EXERCISE REQUIREMENTS =
List each line of the data that holds the string "lstrip", please.
*-*-*
Definition async_get_forecast_reshape (hass_timezone : string) (result : QueryResult)
  : option (list (PyDict.dict FluxValue)) :=
  let tz := get_time_zone hass_timezone in
  match fold_rows (forecast_step tz) [] (rows result) with
  | Some acc => Some (emit acc)
  | None => None
  end.

(** *** [async_get_optimal_actions], after the query *)

Definition actions_init : PyDict.dict FluxValue :=
  [("bc", VNone); ("bg", VNone); ("gb", VNone); ("gc", VNone);
   ("pb", VNone); ("pc", VNone); ("pg", VNone)].

(** [field.split("/")[-1]] *)
Fixpoint last_segment_aux (cur : string) (s : string) : string :=
  match s with
  | EmptyString => cur
  | String c s' =>
      if Ascii.eqb c "/"%char then last_segment_aux EmptyString s'
      else last_segment_aux (cur ++ String c EmptyString) s'
  end.

Definition last_segment (field : string) : string := last_segment_aux EmptyString field.

Definition actions_step (tz : option TZ) (acc : Acc) (r : FluxRecord) : option Acc :=
  match hour_key_of tz r with
  | None => None
  | Some hour_key =>
      let acc1 := if PyDict.mem hour_key acc then acc
                  else PyDict.set hour_key actions_init acc in
      let value := round_value (rec_value r) in
      let short_key := last_segment (rec_field r) in
      Some (PyDict.update hour_key (PyDict.set short_key value) acc1)
  end.

Definition async_get_optimal_actions_reshape (hass_timezone : string) (result : QueryResult)
  : option (list (PyDict.dict FluxValue)) :=
  let tz := get_time_zone hass_timezone in
  match fold_rows (actions_step tz) [] (rows result) with
  | Some acc => Some (emit acc)
  | None => None
  end.

(** the fields the two Flux queries ask for *)
Definition forecast_fields : list string :=
  ["cs/prices/buy_total_price_per_kwh"; "cs/forecasts/consumption_forecast_kwh";
   "cs/forecasts/production_forecast_kwh"; "cs/forecasts/soc_forecast";
   "cs/schedule/controller"; "cs/schedule/target_soc"; "cs/prices/sell_price_per_kwh"].

Definition actions_fields : list string :=
  ["cs/opt_actions/bc"; "cs/opt_actions/bg"; "cs/opt_actions/gb"; "cs/opt_actions/gc";
   "cs/opt_actions/pb"; "cs/opt_actions/pc"; "cs/opt_actions/pg"].

(** the [dt] entry of an output record *)
Definition record_dt (rec : PyDict.dict FluxValue) : option string :=
  match PyDict.get "dt" rec with Some (VStr s) => Some s | _ => None end.

(** the shape of a reshaped result for the rows' local timestamps [keys]:
    one record per distinct timestamp, in ascending [dt] order, each record
    holding [dt] and the short keys of [init] *)
Definition reshaped (init : PyDict.dict FluxValue) (keys : list string)
  (out : list (PyDict.dict FluxValue)) : Prop :=
  length out = length (nodup string_dec keys) /\
  exists dts,
    map record_dt out = map Some dts /\
    StronglySorted StrOrder.lt dts /\
    (forall k, In k dts <-> In k keys) /\
    (forall rec, In rec out -> map fst rec = "dt" :: map fst init).

End Defs.
End Reshape.

(** ** [_flux_str_literal] and [_bucket_literal]

    A Python [str] is a sequence of code points, [list Z] here.
    [json.dumps(value)] on a [str], with the default [ensure_ascii=True],
    is CPython's [ascii_escape_unicode]: printable ASCII other than [\] and
    ["] is copied, [\b \f \n \r \t] and [\ "] get their short escapes, every
    other code point is [\uXXXX] (lowercase hex), above U+FFFF as a UTF-16
    surrogate pair. *)

Module FluxLiteral.
Local Open Scope Z_scope.
Local Open Scope list_scope.

Definition pystr := list Z.

(** the code points of an ASCII [string] literal *)
Definition pystr_of_string (s : string) : pystr :=
  map (fun a => Z.of_N (N_of_ascii a)) (list_ascii_of_string s).

Definition Py_hexdigit (d : Z) : Z := if d <? 10 then 48 + d else 87 + d.

(** ['u'] and four hex digits of [c] *)
Definition u_escape (c : Z) : pystr :=
  [92; 117;
   Py_hexdigit (Z.land (Z.shiftr c 12) 15); Py_hexdigit (Z.land (Z.shiftr c 8) 15);
   Py_hexdigit (Z.land (Z.shiftr c 4) 15); Py_hexdigit (Z.land c 15)].

Definition Py_UNICODE_HIGH_SURROGATE (c : Z) : Z := 55296 - Z.shiftr 65536 10 + Z.shiftr c 10.
Definition Py_UNICODE_LOW_SURROGATE (c : Z) : Z := 56320 + Z.land c 1023.

(** [S_CHAR(c)]: copied as is *)
Definition S_CHAR (c : Z) : bool := (32 <=? c) && (c <=? 126) && negb (c =? 92) && negb (c =? 34).

(** [ascii_escape_unichar] *)
Definition ascii_escape_unichar (c : Z) : pystr :=
  if c =? 92 then [92; 92]
  else if c =? 34 then [92; 34]
  else if c =? 8 then [92; 98]
  else if c =? 12 then [92; 102]
  else if c =? 10 then [92; 110]
  else if c =? 13 then [92; 114]
  else if c =? 9 then [92; 116]
  else if 65536 <=? c then u_escape (Py_UNICODE_HIGH_SURROGATE c) ++ u_escape (Py_UNICODE_LOW_SURROGATE c)
  else u_escape c.

Definition encode_char (c : Z) : pystr := if S_CHAR c then [c] else ascii_escape_unichar c.

(** [json.dumps(value)] for a [str] *)
Definition json_dumps_str (s : pystr) : pystr := [34] ++ concat (map encode_char s) ++ [34].

(** [str.isspace()] *)
Definition py_isspace (c : Z) : bool :=
  ((9 <=? c) && (c <=? 13)) || ((28 <=? c) && (c <=? 32)) || (c =? 133) || (c =? 160)
  || (c =? 5760) || ((8192 <=? c) && (c <=? 8202)) || (c =? 8232) || (c =? 8233)
  || (c =? 8239) || (c =? 8287) || (c =? 12288).

Fixpoint lstrip (s : pystr) : pystr :=
  match s with
  | c :: s' => if py_isspace c then lstrip s' else s
  | [] => []
  end.

(** [str.strip()] *)
Definition strip (s : pystr) : pystr := rev (lstrip (rev (lstrip s))).

(** [_flux_str_literal(value)] *)
Definition _flux_str_literal (value : pystr) : pystr := json_dumps_str value.

(** [_bucket_literal(bucket)]; [None] stands for a [None] bucket. *)
Definition _bucket_literal (bucket : option pystr) : pystr :=
  _flux_str_literal (strip (match bucket with Some b => b | None => [] end)).

(** *** JSON decoding of a string literal (the property's reference)

    CPython's [scanstring] in strict mode: a control character is an error,
    [\uXXXX] takes hex digits in either case, and a high surrogate escape
    directly followed by a low surrogate escape is joined into one code
    point. *)

Definition hex_value (c : Z) : option Z :=
  if (48 <=? c) && (c <=? 57) then Some (c - 48)
  else if (97 <=? c) && (c <=? 102) then Some (c - 87)
  else if (65 <=? c) && (c <=? 70) then Some (c - 55)
  else None.

Definition hex4_value (a b c d : Z) : option Z :=
  match hex_value a, hex_value b, hex_value c, hex_value d with
  | Some x1, Some x2, Some x3, Some x4 => Some (((x1 * 16 + x2) * 16 + x3) * 16 + x4)
  | _, _, _, _ => None
  end.

Definition is_high_surrogate (c : Z) : bool := (55296 <=? c) && (c <=? 56319).
Definition is_low_surrogate (c : Z) : bool := (56320 <=? c) && (c <=? 57343).
Definition join_surrogates (hi lo : Z) : Z :=
  Z.lor (Z.shiftl (Z.land hi 1023) 10) (Z.land lo 1023) + 65536.

Definition simple_escape (c : Z) : option Z :=
  if c =? 34 then Some 34 else if c =? 92 then Some 92 else if c =? 47 then Some 47
  else if c =? 98 then Some 8 else if c =? 102 then Some 12 else if c =? 110 then Some 10
  else if c =? 114 then Some 13 else if c =? 116 then Some 9 else None.

(** scans the body of a string after its opening quote; answers the decoded
    string and what follows the closing quote *)
Fixpoint scanstring (t : pystr) : option (pystr * pystr) :=
  match t with
  | [] => None
  | 34 :: rest => Some ([], rest)
  | 92 :: 117 :: a :: b :: c :: d :: rest =>
      match hex4_value a b c d with
      | None => None
      | Some u =>
          if is_high_surrogate u then
            match rest with
            | 92 :: 117 :: e :: f :: g :: h :: rest' =>
                match hex4_value e f g h with
                | None => None
                | Some u2 =>
                    if is_low_surrogate u2 then
                      match scanstring rest' with
                      | Some (s, r) => Some (join_surrogates u u2 :: s, r)
                      | None => None
                      end
                    else
                      match scanstring rest with
                      | Some (s, r) => Some (u :: s, r)
                      | None => None
                      end
                end
            | _ =>
                match scanstring rest with
                | Some (s, r) => Some (u :: s, r)
                | None => None
                end
            end
          else
            match scanstring rest with
            | Some (s, r) => Some (u :: s, r)
            | None => None
            end
      end
  | 92 :: e :: rest =>
      match simple_escape e with
      | Some c =>
          match scanstring rest with
          | Some (s, r) => Some (c :: s, r)
          | None => None
          end
      | None => None
      end
  | c :: rest =>
      if c <? 32 then None
      else
        match scanstring rest with
        | Some (s, r) => Some (c :: s, r)
        | None => None
        end
  end.

Definition json_ws (c : Z) : bool := (c =? 32) || (c =? 9) || (c =? 10) || (c =? 13).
*-*-*
TASK OUTPUT =
Fixpoint lstrip (s : pystr) : pystr :=
  | c :: s' => if py_isspace c then lstrip s' else s
Definition strip (s : pystr) : pystr := rev (lstrip (rev (lstrip s))).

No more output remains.